**EXERCISE PROMPT**
Could you return all of the data exactly as given?

**MATERIAL TO PROCESS**
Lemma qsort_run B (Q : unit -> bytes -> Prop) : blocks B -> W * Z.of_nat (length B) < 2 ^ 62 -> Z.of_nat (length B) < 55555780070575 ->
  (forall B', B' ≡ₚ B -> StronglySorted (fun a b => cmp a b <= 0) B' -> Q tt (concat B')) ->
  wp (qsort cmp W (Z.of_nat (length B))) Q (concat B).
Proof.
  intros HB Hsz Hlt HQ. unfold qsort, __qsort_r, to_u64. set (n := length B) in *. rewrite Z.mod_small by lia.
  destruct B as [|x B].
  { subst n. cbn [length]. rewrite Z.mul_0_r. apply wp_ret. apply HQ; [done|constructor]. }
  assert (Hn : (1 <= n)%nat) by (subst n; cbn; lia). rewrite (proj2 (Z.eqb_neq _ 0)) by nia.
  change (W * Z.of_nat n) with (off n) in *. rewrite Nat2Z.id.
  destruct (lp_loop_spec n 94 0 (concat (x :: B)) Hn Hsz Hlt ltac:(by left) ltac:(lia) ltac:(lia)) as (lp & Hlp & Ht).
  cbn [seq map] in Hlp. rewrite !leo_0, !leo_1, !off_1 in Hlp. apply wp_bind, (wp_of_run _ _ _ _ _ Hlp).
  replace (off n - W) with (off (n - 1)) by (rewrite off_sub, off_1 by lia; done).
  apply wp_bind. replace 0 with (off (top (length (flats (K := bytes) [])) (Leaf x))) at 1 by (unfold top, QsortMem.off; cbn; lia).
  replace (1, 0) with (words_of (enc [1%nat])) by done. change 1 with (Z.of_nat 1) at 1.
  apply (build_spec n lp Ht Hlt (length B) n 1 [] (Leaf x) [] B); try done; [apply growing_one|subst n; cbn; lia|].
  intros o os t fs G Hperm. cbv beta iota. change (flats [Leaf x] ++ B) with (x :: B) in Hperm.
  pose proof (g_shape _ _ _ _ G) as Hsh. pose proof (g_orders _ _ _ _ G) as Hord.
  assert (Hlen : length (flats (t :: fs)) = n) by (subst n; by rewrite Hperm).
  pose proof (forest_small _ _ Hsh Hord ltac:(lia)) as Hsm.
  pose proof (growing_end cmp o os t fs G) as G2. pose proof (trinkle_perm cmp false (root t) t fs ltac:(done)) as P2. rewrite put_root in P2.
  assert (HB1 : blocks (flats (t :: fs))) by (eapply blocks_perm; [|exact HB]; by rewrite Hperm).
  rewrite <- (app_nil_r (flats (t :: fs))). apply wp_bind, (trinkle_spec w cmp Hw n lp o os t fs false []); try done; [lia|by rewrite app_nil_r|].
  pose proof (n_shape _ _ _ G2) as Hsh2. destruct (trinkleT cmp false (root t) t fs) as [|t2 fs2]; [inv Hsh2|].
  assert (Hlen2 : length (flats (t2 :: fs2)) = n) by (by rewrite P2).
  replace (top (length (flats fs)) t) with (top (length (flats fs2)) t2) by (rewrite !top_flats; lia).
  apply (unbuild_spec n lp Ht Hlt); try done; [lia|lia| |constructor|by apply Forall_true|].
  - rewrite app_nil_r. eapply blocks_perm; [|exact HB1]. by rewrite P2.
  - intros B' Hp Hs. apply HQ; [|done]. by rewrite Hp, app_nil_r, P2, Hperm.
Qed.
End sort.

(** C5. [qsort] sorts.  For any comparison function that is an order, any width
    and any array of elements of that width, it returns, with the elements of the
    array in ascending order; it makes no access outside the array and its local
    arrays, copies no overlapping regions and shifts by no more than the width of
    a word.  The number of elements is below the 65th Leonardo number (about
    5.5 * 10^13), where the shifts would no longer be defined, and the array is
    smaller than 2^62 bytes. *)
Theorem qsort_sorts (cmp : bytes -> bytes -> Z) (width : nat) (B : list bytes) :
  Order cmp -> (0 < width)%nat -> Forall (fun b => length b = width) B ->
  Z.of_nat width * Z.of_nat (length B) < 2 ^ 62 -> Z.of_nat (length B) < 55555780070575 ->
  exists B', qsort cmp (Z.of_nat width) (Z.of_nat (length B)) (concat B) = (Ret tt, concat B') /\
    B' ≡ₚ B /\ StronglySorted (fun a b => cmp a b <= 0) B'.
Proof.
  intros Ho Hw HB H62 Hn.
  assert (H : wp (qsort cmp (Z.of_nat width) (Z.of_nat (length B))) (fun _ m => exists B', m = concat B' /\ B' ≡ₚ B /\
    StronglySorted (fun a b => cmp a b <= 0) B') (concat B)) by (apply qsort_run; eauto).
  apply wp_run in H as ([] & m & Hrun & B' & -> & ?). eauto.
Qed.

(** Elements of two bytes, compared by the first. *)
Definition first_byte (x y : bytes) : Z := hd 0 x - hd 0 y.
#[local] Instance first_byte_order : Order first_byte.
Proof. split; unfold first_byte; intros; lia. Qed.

**COMPLETED EXERCISE**
Lemma qsort_run B (Q : unit -> bytes -> Prop) : blocks B -> W * Z.of_nat (length B) < 2 ^ 62 -> Z.of_nat (length B) < 55555780070575 ->
  (forall B', B' ≡ₚ B -> StronglySorted (fun a b => cmp a b <= 0) B' -> Q tt (concat B')) ->
  wp (qsort cmp W (Z.of_nat (length B))) Q (concat B).
Proof.
  intros HB Hsz Hlt HQ. unfold qsort, __qsort_r, to_u64. set (n := length B) in *. rewrite Z.mod_small by lia.
  destruct B as [|x B].
  { subst n. cbn [length]. rewrite Z.mul_0_r. apply wp_ret. apply HQ; [done|constructor]. }
  assert (Hn : (1 <= n)%nat) by (subst n; cbn; lia). rewrite (proj2 (Z.eqb_neq _ 0)) by nia.
  change (W * Z.of_nat n) with (off n) in *. rewrite Nat2Z.id.
  destruct (lp_loop_spec n 94 0 (concat (x :: B)) Hn Hsz Hlt ltac:(by left) ltac:(lia) ltac:(lia)) as (lp & Hlp & Ht).
  cbn [seq map] in Hlp. rewrite !leo_0, !leo_1, !off_1 in Hlp. apply wp_bind, (wp_of_run _ _ _ _ _ Hlp).
  replace (off n - W) with (off (n - 1)) by (rewrite off_sub, off_1 by lia; done).
  apply wp_bind. replace 0 with (off (top (length (flats (K := bytes) [])) (Leaf x))) at 1 by (unfold top, QsortMem.off; cbn; lia).
  replace (1, 0) with (words_of (enc [1%nat])) by done. change 1 with (Z.of_nat 1) at 1.
  apply (build_spec n lp Ht Hlt (length B) n 1 [] (Leaf x) [] B); try done; [apply growing_one|subst n; cbn; lia|].
  intros o os t fs G Hperm. cbv beta iota. change (flats [Leaf x] ++ B) with (x :: B) in Hperm.
  pose proof (g_shape _ _ _ _ G) as Hsh. pose proof (g_orders _ _ _ _ G) as Hord.
  assert (Hlen : length (flats (t :: fs)) = n) by (subst n; by rewrite Hperm).
  pose proof (forest_small _ _ Hsh Hord ltac:(lia)) as Hsm.
  pose proof (growing_end cmp o os t fs G) as G2. pose proof (trinkle_perm cmp false (root t) t fs ltac:(done)) as P2. rewrite put_root in P2.
  assert (HB1 : blocks (flats (t :: fs))) by (eapply blocks_perm; [|exact HB]; by rewrite Hperm).
  rewrite <- (app_nil_r (flats (t :: fs))). apply wp_bind, (trinkle_spec w cmp Hw n lp o os t fs false []); try done; [lia|by rewrite app_nil_r|].
  pose proof (n_shape _ _ _ G2) as Hsh2. destruct (trinkleT cmp false (root t) t fs) as [|t2 fs2]; [inv Hsh2|].
  assert (Hlen2 : length (flats (t2 :: fs2)) = n) by (by rewrite P2).
  replace (top (length (flats fs)) t) with (top (length (flats fs2)) t2) by (rewrite !top_flats; lia).
  apply (unbuild_spec n lp Ht Hlt); try done; [lia|lia| |constructor|by apply Forall_true|].
  - rewrite app_nil_r. eapply blocks_perm; [|exact HB1]. by rewrite P2.
  - intros B' Hp Hs. apply HQ; [|done]. by rewrite Hp, app_nil_r, P2, Hperm.
Qed.
End sort.

(** C5. [qsort] sorts.  For any comparison function that is an order, any width
    and any array of elements of that width, it returns, with the elements of the
    array in ascending order; it makes no access outside the array and its local
    arrays, copies no overlapping regions and shifts by no more than the width of
    a word.  The number of elements is below the 65th Leonardo number (about
    5.5 * 10^13), where the shifts would no longer be defined, and the array is
    smaller than 2^62 bytes. *)
Theorem qsort_sorts (cmp : bytes -> bytes -> Z) (width : nat) (B : list bytes) :
  Order cmp -> (0 < width)%nat -> Forall (fun b => length b = width) B ->
  Z.of_nat width * Z.of_nat (length B) < 2 ^ 62 -> Z.of_nat (length B) < 55555780070575 ->
  exists B', qsort cmp (Z.of_nat width) (Z.of_nat (length B)) (concat B) = (Ret tt, concat B') /\
    B' ≡ₚ B /\ StronglySorted (fun a b => cmp a b <= 0) B'.
Proof.
  intros Ho Hw HB H62 Hn.
  assert (H : wp (qsort cmp (Z.of_nat width) (Z.of_nat (length B))) (fun _ m => exists B', m = concat B' /\ B' ≡ₚ B /\
    StronglySorted (fun a b => cmp a b <= 0) B') (concat B)) by (apply qsort_run; eauto).
  apply wp_run in H as ([] & m & Hrun & B' & -> & ?). eauto.
Qed.

(** Elements of two bytes, compared by the first. *)
Definition first_byte (x y : bytes) : Z := hd 0 x - hd 0 y.
#[local] Instance first_byte_order : Order first_byte.
Proof. split; unfold first_byte; intros; lia. Qed.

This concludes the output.